John H.L. Hansen stands next to the SoundScriber, the only device that could play the analog recordings of thousands of hours of communications during NASA’s lunar missions.
Credit: The University of Texas at Dallas


Listen up!

Previously unheard communication between Apollo astronauts, mission control and backroom support staff is now available given speech-processing technology utilized by a team of researchers at The University of Texas at Dallas. uses signal, speech and language processing algorithms to extract new information, merge information sources, and provide a new perspective on the NASA Apollo missions.

Analog tapes

Thousands of hours of communications remained stored on analog tapes at NASA for years.
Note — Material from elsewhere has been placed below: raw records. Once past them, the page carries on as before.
(** * slick-autobuild: a shallow embedding of the build orchestrator

    The Go packages [config], [planner], [cache], [docker], [runner],
    [artifact] and [main] are embedded as Rocq modules of the same names.
    Go strings and byte slices are [string] (a list of 8-bit characters),
    compared bytewise as Go's [<] does. *)

From Stdlib Require Import String Ascii List ZArith NArith Lia Bool DecimalString.
From stdpp Require Import base option list sorting gmap strings.
Import ListNotations.
Local Open Scope string_scope.
Local Open Scope list_scope.

(** * Byte strings *)

Module Str.

(** Go's [a < b] on strings: bytewise lexicographic order. *)
Definition lt (a b : string) : Prop := String.ltb a b = true.
Definition le (a b : string) : Prop := String.ltb b a = false.

Definition eqb (a b : string) : bool := bool_decide (a = b).

Global Instance le_dec a b : Decision (le a b).
Proof. unfold le. apply _. Defined.

(** [sort.Strings]: the outcome is the one sorted arrangement. *)
Definition sort_Strings (l : list string) : list string := merge_sort le l.

(** [strings.HasPrefix], [strings.HasSuffix], [strings.Contains]. *)
Definition HasPrefix (s p : string) : bool := String.prefix p s.

Fixpoint Contains (s sub : string) : bool :=
  if String.prefix sub s then true
  else match s with
       | EmptyString => false
       | String _ s' => Contains s' sub
       end.

Definition HasSuffix (s p : string) : bool :=
  let n := String.length s in
  let k := String.length p in
  (k <=? n)%nat && eqb (String.substring (n - k) k s) p.

(** [strings.Split(s, sep)] for a one-byte separator. *)
Fixpoint split_on (sep : ascii) (s : string) : list string :=
  match s with
  | EmptyString => [EmptyString]
  | String c s' =>
      if Ascii.eqb c sep then EmptyString :: split_on sep s'
      else match split_on sep s' with
           | [] => [String c EmptyString]
           | w :: ws => String c w :: ws
           end
  end.

(** [strings.Join]. *)
Definition Join (l : list string) (sep : string) : string := String.concat sep l.

Definition all_chars (ok : ascii → bool) (s : string) : bool :=
  forallb ok (list_ascii_of_string s).

Definition in_range (lo hi c : ascii) : bool :=
  (N.leb (N_of_ascii lo) (N_of_ascii c)) && (N.leb (N_of_ascii c) (N_of_ascii hi)).

Definition is_alnum (c : ascii) : bool :=
  in_range "a" "z" c || in_range "A" "Z" c || in_range "0" "9" c.

Definition is_lower_hex (c : ascii) : bool :=
  in_range "0" "9" c || in_range "a" "f" c.

Definition is_space (c : ascii) : bool :=
  let n := N_of_ascii c in
  (N.eqb n 32 || (N.leb 9 n && N.leb n 13))%N.

Fixpoint trim_left (s : string) : string :=
  match s with
  | String c s' => if is_space c then trim_left s' else s
  | EmptyString => s
  end.

Definition rev_string (s : string) : string :=
  string_of_list_ascii (rev (list_ascii_of_string s)).

(** [strings.TrimSpace], for the white space of ASCII. *)
Definition TrimSpace (s : string) : string :=
  rev_string (trim_left (rev_string (trim_left s))).

Definition map_chars (f : ascii → ascii) (s : string) : string :=
  string_of_list_ascii (map f (list_ascii_of_string s)).

(** [strings.ToUpper], for the letters of ASCII. *)
Definition ToUpper (s : string) : string :=
  map_chars (λ c, if in_range "a" "z" c
                  then ascii_of_N (N_of_ascii c - 32) else c) s.

(** [strings.ReplaceAll(s, old, new)] for one-byte [old] and [new]. *)
Definition replace_char (old new : ascii) (s : string) : string :=
  map_chars (λ c, if Ascii.eqb c old then new else c) s.

(** Decimal rendering of an integer ([%d]). *)
Definition of_Z (z : Z) : string :=
  DecimalString.NilZero.string_of_int (Z.to_int z).

(** Whether the byte [c] occurs in [s]. *)
Definition has_char (c : ascii) (s : string) : bool :=
  existsb (Ascii.eqb c) (list_ascii_of_string s).

End Str.

(** * Results and state

    A Go function that touches the file system and returns an [error] is a
    function from the state before to a result and the state after; what was
    written before an error stays written. *)

Definition error := string.

Inductive result (A : Type) := Ok (a : A) | Err (e : error).
Arguments Ok {A} a.
Arguments Err {A} e.

Global Instance result_eq_dec {A} `{EqDecision A} : EqDecision (result A).
Proof. solve_decision. Defined.

Definition M (S A : Type) : Type := S → result A * S.

Definition ret {S A} (a : A) : M S A := λ s, (Ok a, s).
Definition fail {S A} (e : error) : M S A := λ s, (Err e, s).
Definition bind {S A B} (m : M S A) (k : A → M S B) : M S B :=
  λ s, match m s with
       | (Ok a, s') => k a s'
       | (Err e, s') => (Err e, s')
       end.
(** [fmt.Errorf("prefix: %w", err)] on the error path. *)
Definition wrap {S A} (prefix : string) (m : M S A) : M S A :=
  λ s, match m s with
       | (Ok a, s') => (Ok a, s')
       | (Err e, s') => (Err (prefix +:+ e), s')
       end.
(** Run [m] and hand its outcome, error or not, to the caller. *)
Definition try {S A} (m : M S A) : M S (result A) :=
  λ s, let '(r, s') := m s in (Ok r, s').
Definition get {S} : M S S := λ s, (Ok s, s).
Definition put {S} (s : S) : M S unit := λ _, (Ok tt, s).

Global Instance M_ret {S} : MRet (M S) := λ A, ret.
Global Instance M_bind {S} : MBind (M S) := λ A B k m, bind m k.

(** The loop [for _, x := range l { if err := f(x); err != nil { return err } }]. *)
Fixpoint for_each {S A} (f : A → M S unit) (l : list A) : M S unit :=
  match l with
  | [] => ret tt
  | x :: l' => f x;; for_each f l'
  end.

(** * Package path/filepath, on Unix *)

Module filepath.

(** A path as [Clean] leaves it.  [Empty] is the empty string, which
    [Join] returns when it is given nothing; [Rel cs] is relative, and only
    there may [cs] start with [".."] components; [Abs cs] is rooted. *)
Inductive t := Empty | Rel (comps : list string) | Abs (comps : list string).

Global Instance t_eq_dec : EqDecision t.
Proof. solve_decision. Defined.

Definition drop_last {A} (l : list A) : list A := removelast l.

(** One step of [Clean]: the components seen so far, and the next one. *)
Definition clean_step (rooted : bool) (acc : list string) (c : string) : list string :=
  if Str.eqb c "" || Str.eqb c "." then acc
  else if Str.eqb c ".." then
    match last acc with
    | None => if rooted then acc else [".."]
    | Some top => if Str.eqb top ".." then acc ++ [".."] else drop_last acc
    end
  else acc ++ [c].

(** [Clean(s)]; [Clean("")] is ["."], that is [Rel []]. *)
Definition Clean (s : string) : t :=
  let rooted := Str.HasPrefix s "/" in
  let comps := foldl (clean_step rooted) [] (Str.split_on "/" s) in
  if rooted then Abs comps else Rel comps.

(** The string a path stands for. *)
Definition to_string (p : t) : string :=
  match p with
  | Empty => ""
  | Rel [] => "."
  | Rel cs => Str.Join cs "/"
  | Abs cs => "/" +:+ Str.Join cs "/"
  end.

(** [Join(elem...)]: empty elements are ignored, the rest joined by a
    slash and cleaned; nothing to join gives the empty string. *)
Definition Join (elems : list string) : t :=
  match filter (λ e, e ≠ "") elems with
  | [] => Empty
  | es => Clean (Str.Join es "/")
  end.

(** [Join(p, name)] for a path [p] that is clean already and a plain file
    name (no slash, not empty, neither ["."] nor [".."]): the name becomes
    the last component. *)
Definition child (p : t) (name : string) : t :=
  match p with
  | Empty => Rel [name]
  | Rel cs => Rel (cs ++ [name])
  | Abs cs => Abs (cs ++ [name])
  end.

(** [Join(p, rel)] for a clean [p] and a run of plain names. *)
Definition descend (p : t) (rel : list string) : t := foldl child p rel.

(** [Rel(base, p)] for clean paths, [p] at or below [base]: the names that
    lead from [base] to [p]; an error (here [None]) otherwise. *)
Definition comps_of (p : t) : list string :=
  match p with Empty => [] | Rel cs => cs | Abs cs => cs end.

Definition is_abs (p : t) : bool :=
  match p with Abs _ => true | _ => false end.

Definition Rel_to (base p : t) : option (list string) :=
  if bool_decide (is_abs base = is_abs p) &&
     bool_decide (take (length (comps_of base)) (comps_of p) = comps_of base)
  then Some (drop (length (comps_of base)) (comps_of p))
  else None.

(** [Dir(p)]: all but the last element. *)
Definition Dir (p : t) : t :=
  match p with
  | Empty => Rel []
  | Rel cs => Rel (drop_last cs)
  | Abs cs => Abs (drop_last cs)
  end.

(** Where a path leads from the working directory [cwd] (its components
    from the root); the empty string leads nowhere. *)
Definition resolve_step (acc : list string) (c : string) : list string :=
  if Str.eqb c ".." then drop_last acc else acc ++ [c].

Definition resolve (cwd : list string) (p : t) : option (list string) :=
  match p with
  | Empty => None
  | Rel cs => Some (foldl resolve_step cwd cs)
  | Abs cs => Some cs
  end.

(** A plain name: not empty, neither ["."] nor [".."], and without a
    slash. *)
Definition plain (c : string) : Prop :=
  c ≠ "" ∧ c ≠ "." ∧ c ≠ ".." ∧ Str.has_char "/" c = false.

Global Instance plain_dec c : Decision (plain c).
Proof. unfold plain. apply _. Defined.

(** The components [Clean] leaves: plain names, after a run of [".."]
    that only a relative path may start with. *)
Definition clean_comps (rooted : bool) (cs : list string) : Prop :=
  ∃ n rest, cs = replicate n ".." ++ rest ∧ Forall plain rest ∧ (rooted = true → n = 0%nat).

Definition is_clean (p : t) : Prop :=
  match p with
  | Empty => False
  | Rel cs => clean_comps false cs
  | Abs cs => clean_comps true cs
  end.

End filepath.

(** * Package os: the file system

    The file system is a finite map from absolute paths, as lists of
    components from the root, to what is there: a regular file and its
    bytes, or a directory.  Permission bits, owners, symbolic links and
    devices are not modelled: every call that the source makes with a mode
    behaves as if permissions never stand in the way. *)

Module os.

Inductive entry := File (data : string) | Directory.

Global Instance entry_eq_dec : EqDecision entry.
Proof. solve_decision. Defined.

Abbreviation FS := (gmap (list string) entry).

Definition is_file (e : option entry) : bool :=
  match e with Some (File _) => true | _ => false end.

Definition is_dir (e : option entry) : bool :=
  match e with Some Directory => true | _ => false end.

(** What every state of a real file system satisfies: the root is a
    directory, whatever exists lies in a directory, and nothing is named
    [".."]. *)
Definition wf (fs : FS) : Prop :=
  fs !! [] = Some Directory ∧
  map_Forall (λ k _, fs !! filepath.drop_last k = Some Directory ∧ ".." ∉ k) fs.

Global Instance wf_dec fs : Decision (wf fs).
Proof. unfold wf. apply _. Defined.

(** What a path names, from the working directory [cwd]. *)
Definition at_path (cwd : list string) (fs : FS) (p : filepath.t) : option entry :=
  k ← filepath.resolve cwd p; fs !! k.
From left: John H.L. Hansen, Chengzhu Yu, Abhijeet Sangwan and Lakshmish Kaushik. The four oversaw the project to develop speech processing techniques to reconstruct and transform thousands of hours of audio from NASA’s lunar missions.
Credit: The University of Texas at Dallas

Researchers at the University’s Center for Robust Speech Systems (CRSS) in the Erik Jonsson School of Engineering and Computer Science (ECS) received a National Science Foundation grant in 2012 to develop speech-processing techniques to reconstruct and transform the massive archive of audio into Explore Apollo.

The result: Explore Apollo is a website that provides public access to the materials. The project, in collaboration with the University of Maryland, included audio from all of Apollo 11 and most of the Apollo 13, Apollo 1 and Gemini 8 missions.

Explore Apollo website.
Credit: The University of Texas at Dallas


When they began their work, researchers needed to digitize the audio.

However, transferring the audio to a digital format proved to be an engineering feat itself. The only way to play the reels was on a 1960s piece of equipment at the NASA Johnson Space Center in Houston called a SoundScriber.

“NASA pointed us to the SoundScriber and said do what you need to do,” said CRSS founder and director John H.L. Hansen. The device could read only one track at a time. The user had to mechanically rotate a handle to move the tape read head from one track to another.

Credit: The University of Texas at Dallas

Solution: 30-track read head

By Hansen’s estimate, it would take at least 170 years to digitize just the Apollo 11 mission audio using the technology.

“We couldn’t use that system, so we had to design a new one,” Hansen adds. “We designed our own 30-track read head, and built a parallel solution to capture all 30 tracks at one time. This is the only solution that exists on the planet.”